Introduction
myeloperoxidase (MPO), an antimicrobial enzyme of the innate immune system, has been proposed to exert a wide array of pro-atherogenic effects throughout all stages of the atherosclerotic process. In view of the potent anti-inflammatory effects of statins in vitro, we evaluated the impact of statin therapy on plasma MPO levels in patients with heterozygous familial hypercholesterolemia (FH), treated with either intensive or conventional lipid-lowering therapy.

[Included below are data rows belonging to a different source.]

(* ===== verification/Discovery.v ===== *)
(** * Discovery from connected peers

    [bootstrap_from_peers] and [dial_bootstrap_candidate] of
    [src/dht_network_manager.rs]: every connected peer is asked for the
    closest peers to this node, what it names is merged and dialled.  The
    answers, the outcomes of the dials and what the other tasks do meanwhile
    are parameters; awaits are those of [NetworkLookup]. *)

From Stdlib Require Import SpecFloat.
From stdpp Require Import prelude sorting gmap strings.
From S2P Require Import Prelude Float Keys Ip Address PeerRecord SelfAddress SignedAddress DialFailure DialPolicy Snapshots NodeInfo KBucket RoutingTable Refresh Diversity Engine Admission EngineQueries Publications Messages NetworkLookup.

(** A dial: whether the channel came up, and whether the wait for admission
    ended by its deadline or a shutdown. *)
Record Dialling := mk_dialling { reached : bool; gave_up : bool }.

Section discovery.
Context `{TL : TransportLib} `{PL : !PostcardLib} `{CL : CryptoLib} `{HL : HexLib} `{HO : HashOrder}.
Context (self : PeerId) (config_loopback : bool) (moments : nat → Moment).
(** The answer of the [i]-th peer asked and the outcome of the [j]-th dial. *)
Context (answers : nat → Answer) (dials : nat → Dialling).
Implicit Types (node : DHTNode) (q : NativeFindNodeQuery) (source : option MultiAddr).

Definition merge_from q node source : option NativeFindNodeQuery :=
  let '(mo, q) := awake moments q in
  with_manager q <$> merge_trusted_gossiped_typed_addresses_from_source self config_loopback (q_manager q) mo node source.

(** What the answers have brought: every report as the local policy trusts
    it, the peers named so far, and the candidates worth a dial. *)
Record Found := mk_found {
  reports : list DHTNode;
  seen : gset PeerId;
  to_dial : list (DHTNode * option MultiAddr);
}.

Definition worth_dialling node : bool := existsb (λ p, is_dialable p.1) (PeerRecord.typed_addresses node).

Definition discover_node q (f : Found) source node : option (Found * NativeFindNodeQuery) :=
  let '(mo, q) := awake moments q in
  let trusted_node := gossiped_node_with_trusted_addresses (moment_context mo) source node in
  q ← merge_from q trusted_node source;
  let fresh := bool_decide (node_peer_id trusted_node ∉ seen f) in
  Some (mk_found (reports f ++ [trusted_node]) ({[node_peer_id trusted_node]} ∪ seen f)
          (if fresh && worth_dialling trusted_node then to_dial f ++ [(trusted_node, source)] else to_dial f), q).

Fixpoint discover_nodes q (f : Found) source (nodes : list DHTNode) : option (Found * NativeFindNodeQuery) :=
  match nodes with
  | [] => Some (f, q)
  | node :: rest => '(f, q) ← discover_node q f source node; discover_nodes q f source rest
  end.

(** The requests, one after the other. *)
Fixpoint ask_peers q (f : Found) (i : nat) (peers : list PeerId) : option (Found * NativeFindNodeQuery) :=
  match peers with
  | [] => Some (f, q)
  | _ :: rest =>
      let a := answers i in
      '(f, q) ← match answer a with
                | Some (NodesFound _ nodes) => discover_nodes (awake moments q).2 f (answer_source a) nodes
                | _ => Some (f, (awake moments q).2)
                end;
      ask_peers q f (S i) rest
  end.

(** [dial_bootstrap_candidate]: an admitted candidate is merged again. *)
Definition dial_bootstrap_candidate q (d : Dialling) node source : option NativeFindNodeQuery :=
  let '(_, q) := awake moments q in
  if negb (reached d) then Some q
  else
    let '(_, q) := awake moments q in
    if has_node (dht (q_manager q)) (node_peer_id node) && negb (gave_up d) then merge_from q node source else Some q.

(** The size of the routing table, read after an await. *)
Definition table_size q : nat * NativeFindNodeQuery :=
  let '(_, q) := awake moments q in (routing_table_size (dht (q_manager q)), q).

(** The dials, serially; [starved] is a client's test before each.  The
    candidates dialled, and the size at which a client stopped. *)
Fixpoint dial_candidates q (starved : bool) (j : nat) (l : list (DHTNode * option MultiAddr))
    : option (list DHTNode * option nat * NativeFindNodeQuery) :=
  match l with
  | [] => Some ([], None, q)
  | (node, source) :: rest =>
      let '(size, q) := if starved then table_size q else (0, q) in
      if starved && (AUTO_REBOOTSTRAP_THRESHOLD <=? size)%nat then Some ([], Some size, q)
      else
        q ← dial_bootstrap_candidate q (dials j) node source;
        '(dialled, stop, q) ← dial_candidates q starved (S j) rest;
        Some (node :: dialled, stop, q)
  end.

Record Discovered := mk_discovered {
  discovered_found : Found;
  dialled : list DHTNode;
  stopped_at : option nat;
  ready_with : nat;
}.

Definition bootstrap_from_peers (mode : NodeMode) q (peers : list PeerId) : option (nat * Discovered * NativeFindNodeQuery) :=
  '(f, q) ← ask_peers q (mk_found [] ∅ []) 0 peers;
  '(dialled, stop, q) ←
    match mode with
    | Client =>
        let '(size, q) := table_size q in
        if (AUTO_REBOOTSTRAP_THRESHOLD <=? size)%nat then Some ([], Some size, q) else dial_candidates q true 0 (to_dial f)
    | Node => dial_candidates q false 0 (to_dial f)
    end;
  let '(rt_size, q) := table_size q in
  Some (size (seen f), mk_discovered f dialled stop rt_size, q).

(** ** What discovery does *)

(** The first report of each peer, in order. *)
Fixpoint first_reports (known : gset PeerId) (l : list DHTNode) : list DHTNode :=
  match l with
  | [] => []
  | n :: l => if bool_decide (node_peer_id n ∈ known) then first_reports known l
              else n :: first_reports ({[node_peer_id n]} ∪ known) l
  end.

Definition named_by (a : Answer) : list DHTNode := match answer a with Some (NodesFound _ nodes) => nodes | _ => [] end.

Lemma first_reports_snoc l n known : first_reports known (l ++ [n]) =
  first_reports known l ++ (if bool_decide (node_peer_id n ∈ known ∪ list_to_set (node_peer_id <$> l)) then [] else [n]).
Proof.
  revert known. induction l as [|x l IH]; intros known; cbn.
  - rewrite (right_id_L ∅ (∪)). by destruct (bool_decide _).
  - rewrite !IH. set (named := list_to_set (node_peer_id <$> l) : gset PeerId).
    assert (Hmid : ({[node_peer_id x]} ∪ known) ∪ named = known ∪ ({[node_peer_id x]} ∪ named)) by (apply set_eq; set_solver).
    case_bool_decide as Hx; [|by rewrite Hmid].
    assert (known ∪ ({[node_peer_id x]} ∪ named) = known ∪ named) as -> by (apply set_eq; set_solver). done.
Qed.

Lemma first_reports_NoDup l known : NoDup (node_peer_id <$> first_reports known l) ∧
  ∀ n, n ∈ first_reports known l → (node_peer_id n ∉ known) ∧ n ∈ l.
Proof.
  revert known. induction l as [|x l IH]; intros known; cbn; [split; [constructor|by intros n ?%not_elem_of_nil]|].
  case_bool_decide as Hx.
  - destruct (IH known) as [H1 H2]. split; [done|]. intros n [? ?]%H2. split; [done|by right].
  - destruct (IH ({[node_peer_id x]} ∪ known)) as [H1 H2]. cbn. split.
    + constructor; [|done]. intros (n & Heq & [Hn _]%H2)%list_elem_of_fmap. set_solver.
    + intros n [->|[Hn Hl]%H2]%elem_of_cons; [split; [done|by left]|]. split; [set_solver|by right].
Qed.

(** What the answers bring, at any point. *)
Record found_ok (f : Found) (named : list DHTNode) : Prop := {
  found_named : node_peer_id <$> reports f = node_peer_id <$> named;
  found_seen : seen f = list_to_set (node_peer_id <$> reports f);
  found_dials : (to_dial f).*1 = List.filter worth_dialling (first_reports ∅ (reports f));
}.

Hypothesis Hmeanwhile : ∀ i m, engine_wf (dht m) → engine_wf (dht (meanwhile (moments i) m)).

Lemma merge_from_total q node source : query_inv q → ∃ q', merge_from q node source = Some q' ∧ query_inv q'.
Proof using Hmeanwhile.
  intros [Hwf Hf]%(awake_inv moments Hmeanwhile). unfold merge_from. destruct (awake moments q) as [mo q1]. cbn in Hwf, Hf.
  destruct (merge_trusted_total self config_loopback (q_manager q1) mo node source Hwf) as (m' & -> & Hwf').
  eexists. split; [done|]. by split.
Qed.

Lemma discover_node_spec q f source node named : query_inv q → found_ok f named →
  ∃ f' q', discover_node q f source node = Some (f', q') ∧ query_inv q' ∧ found_ok f' (named ++ [node]).
Proof using Hmeanwhile.
  intros Hq%(awake_inv moments Hmeanwhile) [H1 H2 H3]. unfold discover_node. destruct (awake moments q) as [mo q1]. cbn in Hq.
  set (t := gossiped_node_with_trusted_addresses (moment_context mo) source node).
  destruct (merge_from_total q1 t source Hq) as (q' & -> & Hq'). cbn [mbind option_bind]. eexists _, _. split_and!; [done..|].
  constructor; cbn [reports seen to_dial].
  - by rewrite !fmap_app, H1.
  - rewrite fmap_app, list_to_set_app_L, H2. apply set_eq. set_solver.
  - rewrite first_reports_snoc, List.filter_app, (left_id_L ∅ (∪)), <-H2, <-H3.
    destruct (decide (node_peer_id t ∈ seen f)) as [Hs|Hs].
    + rewrite bool_decide_eq_false_2, bool_decide_eq_true_2 by auto. cbn [andb List.filter]. by rewrite app_nil_r.
    + rewrite bool_decide_eq_true_2, bool_decide_eq_false_2 by done. cbn [andb List.filter].
      destruct (worth_dialling t); [by rewrite fmap_app|by rewrite app_nil_r].
Qed.

Lemma discover_nodes_spec source nodes : ∀ q f named, query_inv q → found_ok f named →
  ∃ f' q', discover_nodes q f source nodes = Some (f', q') ∧ query_inv q' ∧ found_ok f' (named ++ nodes).
Proof using Hmeanwhile.
  induction nodes as [|node rest IH]; intros q f named Hq Hf; cbn [discover_nodes].
  - eexists _, _. rewrite app_nil_r. done.
  - destruct (discover_node_spec q f source node named Hq Hf) as (f1 & q1 & -> & Hq1 & Hf1). cbn [mbind option_bind].
    destruct (IH q1 f1 _ Hq1 Hf1) as (f2 & q2 & -> & Hq2 & Hf2). eexists _, _. rewrite <-app_assoc in Hf2. done.
Qed.

Lemma ask_peers_spec peers : ∀ q f i named, query_inv q → found_ok f named →
  ∃ f' q', ask_peers q f i peers = Some (f', q') ∧ query_inv q' ∧
    found_ok f' (named ++ concat ((named_by ∘ answers) <$> seq i (length peers))).
Proof using Hmeanwhile.
  induction peers as [|p rest IH]; intros q f i named Hq Hf; cbn [ask_peers].
  { eexists _, _. cbn. rewrite app_nil_r. done. }
  pose proof (awake_inv moments Hmeanwhile q Hq) as Hq0.
  assert (H : ∃ f1 q1, match answer (answers i) with
      | Some (NodesFound _ nodes) => discover_nodes (awake moments q).2 f (answer_source (answers i)) nodes
      | _ => Some (f, (awake moments q).2)
      end = Some (f1, q1) ∧ query_inv q1 ∧ found_ok f1 (named ++ named_by (answers i))).
  { unfold named_by. destruct (answer (answers i)) as [[key nodes| | | | | |]|];
      try (cbn; eexists _, _; rewrite app_nil_r; done). by apply discover_nodes_spec. }
  destruct H as (f1 & q1 & -> & Hq1 & Hf1). cbn [mbind option_bind].
  destruct (IH q1 f1 (S i) _ Hq1 Hf1) as (f2 & q2 & -> & Hq2 & Hf2). eexists _, _. cbn. by rewrite <-app_assoc in Hf2.
Qed.

Lemma dial_candidate_total q d node source : query_inv q →
  ∃ q', dial_bootstrap_candidate q d node source = Some q' ∧ query_inv q'.
Proof using Hmeanwhile.
  intros Hq%(awake_inv moments Hmeanwhile). unfold dial_bootstrap_candidate. destruct (awake moments q) as [mo q1]. cbn in Hq.
  destruct (negb (reached d)); [by eexists|]. apply (awake_inv moments Hmeanwhile) in Hq. destruct (awake moments q1) as [mo2 q2]. cbn in Hq.
  destruct (_ && _); [by apply merge_from_total|by eexists].
Qed.

(** The dials are a prefix of the candidates, all of them unless a client has seen enough peers. *)
Lemma dial_candidates_spec starved l : ∀ q j, query_inv q →
  ∃ done stop q', dial_candidates q starved j l = Some (done, stop, q') ∧ query_inv q' ∧
    match stop with
    | None => done = l.*1
    | Some n => starved = true ∧ AUTO_REBOOTSTRAP_THRESHOLD ≤ n ∧ done `prefix_of` l.*1
    end.
Proof using Hmeanwhile.
  induction l as [|[node source] rest IH]; intros q j Hq; cbn [dial_candidates]; [by eexists _, _, _|].
  assert (Hsize : query_inv (if starved then table_size q else (0, q)).2).
  { destruct starved; [|done]. apply (awake_inv moments Hmeanwhile) in Hq. unfold table_size. by destruct (awake moments q). }
  destruct (if starved then table_size q else (0, q)) as [n q1]. cbn in Hsize.
  destruct starved; cbn [andb]; [destruct (Nat.leb_spec AUTO_REBOOTSTRAP_THRESHOLD n)|].
  1: { eexists _, _, _. split; [done|]. split; [done|]. cbn. split_and!; [done..|apply prefix_nil]. }
  all: destruct (dial_candidate_total q1 (dials j) node source Hsize) as (q2 & -> & Hq2); cbn [mbind option_bind].
  all: destruct (IH q2 (S j) Hq2) as (done & stop & q' & -> & Hq' & Hstop); cbn [mbind option_bind].
  all: eexists _, _, _; split; [done|]; split; [done|]; destruct stop as [k|]; cbn; [|by rewrite Hstop].
  all: destruct Hstop as (? & ? & ?); split_and!; [done..|by apply prefix_cons].
Qed.

(** C30: discovery.  Asking the connected peers never panics and keeps the engine well-formed.  It counts the distinct peers
    named.  A full node dials, once each and in the order named, exactly those whose first report, as far as the local
    policy trusts it, has a dialable address; a client dials a beginning of that list, and stops early only when its table
    has reached the threshold. *)
Theorem discovery_dials mode q peers :
  query_inv q →
  ∃ n out q', bootstrap_from_peers mode q peers = Some (n, out, q') ∧ query_inv q' ∧
    let reported := reports (discovered_found out) in
    let worth := List.filter worth_dialling (first_reports ∅ reported) in
    node_peer_id <$> reported = node_peer_id <$> concat ((named_by ∘ answers) <$> seq 0 (length peers)) ∧
    n = size (list_to_set (node_peer_id <$> reported) : gset PeerId) ∧
    NoDup (node_peer_id <$> dialled out) ∧
    match stopped_at out with
    | None => dialled out = worth
    | Some size => mode = Client ∧ AUTO_REBOOTSTRAP_THRESHOLD ≤ size ∧ dialled out `prefix_of` worth
    end.
Proof using Hmeanwhile.
  intros Hq. unfold bootstrap_from_peers.
  destruct (ask_peers_spec peers q (mk_found [] ∅ []) 0 [] Hq) as (f & q1 & -> & Hq1 & [H1 H2 H3]); [by constructor|]. cbn [mbind option_bind].
  assert (Hd : ∃ done stop q2, (match mode with
      | Client => let '(size, q) := table_size q1 in
          if (AUTO_REBOOTSTRAP_THRESHOLD <=? size)%nat then Some ([], Some size, q) else dial_candidates q true 0 (to_dial f)
      | Node => dial_candidates q1 false 0 (to_dial f)
      end) = Some (done, stop, q2) ∧ query_inv q2 ∧
    match stop with None => done = (to_dial f).*1 | Some n => mode = Client ∧ AUTO_REBOOTSTRAP_THRESHOLD ≤ n ∧ done `prefix_of` (to_dial f).*1 end).
  { destruct mode.
    - destruct (dial_candidates_spec false (to_dial f) q1 0 Hq1) as (done & stop & q2 & -> & Hq2 & Hs). eexists _, _, _.
      split_and!; [done..|]. destruct stop; [by destruct Hs|done].
    - apply (awake_inv moments Hmeanwhile) in Hq1. unfold table_size. destruct (awake moments q1) as [mo q1']. cbn in Hq1.
      destruct (Nat.leb_spec AUTO_REBOOTSTRAP_THRESHOLD (routing_table_size (dht (q_manager q1')))).
      + eexists _, _, _. split; [done|]. split; [done|]. cbn. split_and!; [done..|apply prefix_nil].
      + destruct (dial_candidates_spec true (to_dial f) q1' 0 Hq1) as (done & stop & q2 & -> & Hq2 & Hs). eexists _, _, _.
        split; [done|]. split; [done|]. destruct stop; [|done]. naive_solver. }
  destruct Hd as (done & stop & q2 & -> & Hq2 & Hs). cbn [mbind option_bind].
  apply (awake_inv moments Hmeanwhile) in Hq2. unfold table_size. destruct (awake moments q2) as [mo q3]. cbn in Hq2.
  eexists _, _, _. split; [done|]. split; [done|]. cbn. rewrite <-H3, <-H2. split_and!; [done..| |done].
  assert (Hnd : NoDup (node_peer_id <$> (to_dial f).*1)).
  { rewrite H3. eapply sublist_NoDup, fmap_sublist, List_filter_sublist. apply first_reports_NoDup. }
  destruct stop as [k|]; [|by rewrite Hs]. destruct Hs as (_ & _ & [rest Heq]). rewrite Heq, fmap_app in Hnd. by apply NoDup_app in Hnd as [? _].
Qed.
End discovery.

Furthermore, we evaluated the relation between myeloperoxidase (MPO)levels and atherosclerosis progression, as determined by intima media thickness (IMT).
Methods
We measured plasma MPO levels, lipoprotein profiles, high sensitivity-C-reactive protein (hs-CRP) as well as IMT of carotid artery segments in 122 FH patients at baseline and after 2-year treatment with atorvastatin 80mg or simvastatin 40mg QD.
Results
Baseline median myeloperoxidase (MPO)values were 147pM (interquartile range (IQR) 122–217) and 144pM (IQR 118–216) and these increased significantly to 221pM (IQR 144–290) and 255pM (IQR 152–324) during 2-year follow-up in both the atorvastatin 80mg and simvastatin 40mg group, respectively. There was no correlation between MPO levels and IMT progression, change in lipoproteins or hs-CRP.
Conclusion
In FH patients, statins do not prevent an increase in MPO levels during follow-up. Moreover, MPO levels are not associated with atherosclerosis progression in these patients.